Brief:
Once you have read the entries below, give them all again without any difference.

Stored records

(** X1.  The width cell of a url of the form the API lists: for a url made of a
    prefix in which ['width='] does not occur (nor begins), ['width='], the
    decimal digits of [n], and then nothing or ['&'] and anything at all,
    [image_width] is [n] when [n] fits int64, and [OverflowError] is raised
    when it does not. *)
Theorem image_width_round_trip pre (n : Z) tail :
  (∀ a b, pre +:+ "width" ≠ a +:+ "width=" +:+ b) →
  tail = "" ∨ (∃ rest, tail = String "&" rest) →
  image_width_of (pre +:+ "width=" +:+ pretty n +:+ tail) =
  if decide (int64_min ≤ n ≤ int64_max) then Ok n else Raise OverflowError.
Proof.
  intros Hfresh Htail. unfold image_width_of.
  rewrite width_leftmost by done. simpl.
  rewrite before_first_pretty by done. unfold astype_int.
  by rewrite int_pretty.
Qed.

Lemma image_width_round_trip_witness :
  image_width_of (photo_url "40181161" "500") = Ok 500.
Proof.
  refine (image_width_round_trip
    "http://photos.petfinder.com/photos/pets/40181161/1/?bust=1513891215&"
    500 "&-x.jpg" _ _).
  - apply after_first_None. vm_compute. reflexivity.
  - right. eexists. reflexivity.
Defined.



Lemma map_space_id (l : list ascii) :
  " "%char ∉ l →
  (λ a, if decide (a = " "%char) then "_"%char else a) <$> l = l.
Proof.
  induction l as [|a l IH]; [done|]. rewrite not_elem_of_cons.
  intros [Hne Hl]. rewrite fmap_cons, IH by done.
  by rewrite decide_False by done.
Qed.

(** X3.  Sanitizing a label twice is the same as sanitizing it once; a label
    with neither a space nor a slash is left as it is; and a sanitized label
    is never longer than the label. *)
Theorem sanitize_idempotent s :
  sanitize (sanitize s) = sanitize s ∧
  ((" "%char ∉ chars s) → ("/"%char ∉ chars s) → sanitize s = s) ∧
  (String.length (sanitize s) ≤ String.length s)%nat.
Proof.
  assert (∀ t, (" "%char ∉ chars t) → ("/"%char ∉ chars t) → sanitize t = t)
    as Hclean.
  { intros t Hsp Hsl. apply (inj chars). rewrite chars_sanitize.
    rewrite map_space_id by done. apply filter_all.
    intros a Ha ->. done. }
  split_and!; [|apply Hclean|].
  - apply Hclean; apply sanitize_clean.
  - rewrite <-!length_chars, chars_sanitize.
    etrans; [apply length_filter|]. by rewrite length_fmap.
Qed.

Lemma sanitize_idempotent_witness : sanitize "Maine_Coon" = "Maine_Coon".
Proof.
  apply (proj1 (proj2 (sanitize_idempotent "Maine_Coon")));
    apply (bool_decide_unpack _); vm_compute; exact I.
Defined.

End WidthSpec.

(** ** More facts about the pandas operations *)

Module FrameSpec.
Import Pandas PandasFacts.

Section more_drop_duplicates.
Context {A : Type} `{Countable K} (key : A → K).

Lemma drop_duplicates_from_id seen df :
  NoDup (key <$> df) → (∀ x, x ∈ df → key x ∉ seen) →
  drop_duplicates_from key seen df = df.
Proof.
  revert seen. induction df as [|a df IH]; intros seen Hnd Hseen; [done|].
  rewrite fmap_cons in Hnd. apply NoDup_cons in Hnd as [Ha Hnd]. simpl.
  rewrite decide_False by (apply Hseen; left). f_equal. apply IH; [done|].
  intros x Hx [Heq%elem_of_singleton|Hin]%elem_of_union.
  - apply Ha. rewrite <-Heq. by apply list_elem_of_fmap_2.
  - eapply Hseen; [by right|done].
Qed.

Lemma drop_duplicates_keys df k :
  k ∈ key <$> drop_duplicates key df ↔ k ∈ key <$> df.
Proof.
  rewrite !list_elem_of_fmap. split.
  - intros (x & -> & Hx). exists x. split; [done|].
    by apply elem_of_drop_duplicates_from in Hx as [? _].
  - intros (x & -> & Hx).
    destruct (head (filter (λ y, key y = key x) df)) as [y|] eqn:Hy.
    + pose proof Hy as [_ Hk]%head_filter_elem_of. exists y. split; [done|].
      apply elem_of_drop_duplicates. by rewrite Hk.
    + by destruct (proj1 (head_filter_None _ _) Hy _ Hx).
Qed.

Output below:
(** X1.  The width cell of a url of the form the API lists: for a url made of a
    prefix in which ['width='] does not occur (nor begins), ['width='], the
    decimal digits of [n], and then nothing or ['&'] and anything at all,
    [image_width] is [n] when [n] fits int64, and [OverflowError] is raised
    when it does not. *)
Theorem image_width_round_trip pre (n : Z) tail :
  (∀ a b, pre +:+ "width" ≠ a +:+ "width=" +:+ b) →
  tail = "" ∨ (∃ rest, tail = String "&" rest) →
  image_width_of (pre +:+ "width=" +:+ pretty n +:+ tail) =
  if decide (int64_min ≤ n ≤ int64_max) then Ok n else Raise OverflowError.
Proof.
  intros Hfresh Htail. unfold image_width_of.
  rewrite width_leftmost by done. simpl.
  rewrite before_first_pretty by done. unfold astype_int.
  by rewrite int_pretty.
Qed.

Lemma image_width_round_trip_witness :
  image_width_of (photo_url "40181161" "500") = Ok 500.
Proof.
  refine (image_width_round_trip
    "http://photos.petfinder.com/photos/pets/40181161/1/?bust=1513891215&"
    500 "&-x.jpg" _ _).
  - apply after_first_None. vm_compute. reflexivity.
  - right. eexists. reflexivity.
Defined.



Lemma map_space_id (l : list ascii) :
  " "%char ∉ l →
  (λ a, if decide (a = " "%char) then "_"%char else a) <$> l = l.
Proof.
  induction l as [|a l IH]; [done|]. rewrite not_elem_of_cons.
  intros [Hne Hl]. rewrite fmap_cons, IH by done.
  by rewrite decide_False by done.
Qed.

(** X3.  Sanitizing a label twice is the same as sanitizing it once; a label
    with neither a space nor a slash is left as it is; and a sanitized label
    is never longer than the label. *)
Theorem sanitize_idempotent s :
  sanitize (sanitize s) = sanitize s ∧
  ((" "%char ∉ chars s) → ("/"%char ∉ chars s) → sanitize s = s) ∧
  (String.length (sanitize s) ≤ String.length s)%nat.
Proof.
  assert (∀ t, (" "%char ∉ chars t) → ("/"%char ∉ chars t) → sanitize t = t)
    as Hclean.
  { intros t Hsp Hsl. apply (inj chars). rewrite chars_sanitize.
    rewrite map_space_id by done. apply filter_all.
    intros a Ha ->. done. }
  split_and!; [|apply Hclean|].
  - apply Hclean; apply sanitize_clean.
  - rewrite <-!length_chars, chars_sanitize.
    etrans; [apply length_filter|]. by rewrite length_fmap.
Qed.

Lemma sanitize_idempotent_witness : sanitize "Maine_Coon" = "Maine_Coon".
Proof.
  apply (proj1 (proj2 (sanitize_idempotent "Maine_Coon")));
    apply (bool_decide_unpack _); vm_compute; exact I.
Defined.

End WidthSpec.

(** ** More facts about the pandas operations *)

Module FrameSpec.
Import Pandas PandasFacts.

Section more_drop_duplicates.
Context {A : Type} `{Countable K} (key : A → K).

Lemma drop_duplicates_from_id seen df :
  NoDup (key <$> df) → (∀ x, x ∈ df → key x ∉ seen) →
  drop_duplicates_from key seen df = df.
Proof.
  revert seen. induction df as [|a df IH]; intros seen Hnd Hseen; [done|].
  rewrite fmap_cons in Hnd. apply NoDup_cons in Hnd as [Ha Hnd]. simpl.
  rewrite decide_False by (apply Hseen; left). f_equal. apply IH; [done|].
  intros x Hx [Heq%elem_of_singleton|Hin]%elem_of_union.
  - apply Ha. rewrite <-Heq. by apply list_elem_of_fmap_2.
  - eapply Hseen; [by right|done].
Qed.

Lemma drop_duplicates_keys df k :
  k ∈ key <$> drop_duplicates key df ↔ k ∈ key <$> df.
Proof.
  rewrite !list_elem_of_fmap. split.
  - intros (x & -> & Hx). exists x. split; [done|].
    by apply elem_of_drop_duplicates_from in Hx as [? _].
  - intros (x & -> & Hx).
    destruct (head (filter (λ y, key y = key x) df)) as [y|] eqn:Hy.
    + pose proof Hy as [_ Hk]%head_filter_elem_of. exists y. split; [done|].
      apply elem_of_drop_duplicates. by rewrite Hk.
    + by destruct (proj1 (head_filter_None _ _) Hy _ Hx).
Qed.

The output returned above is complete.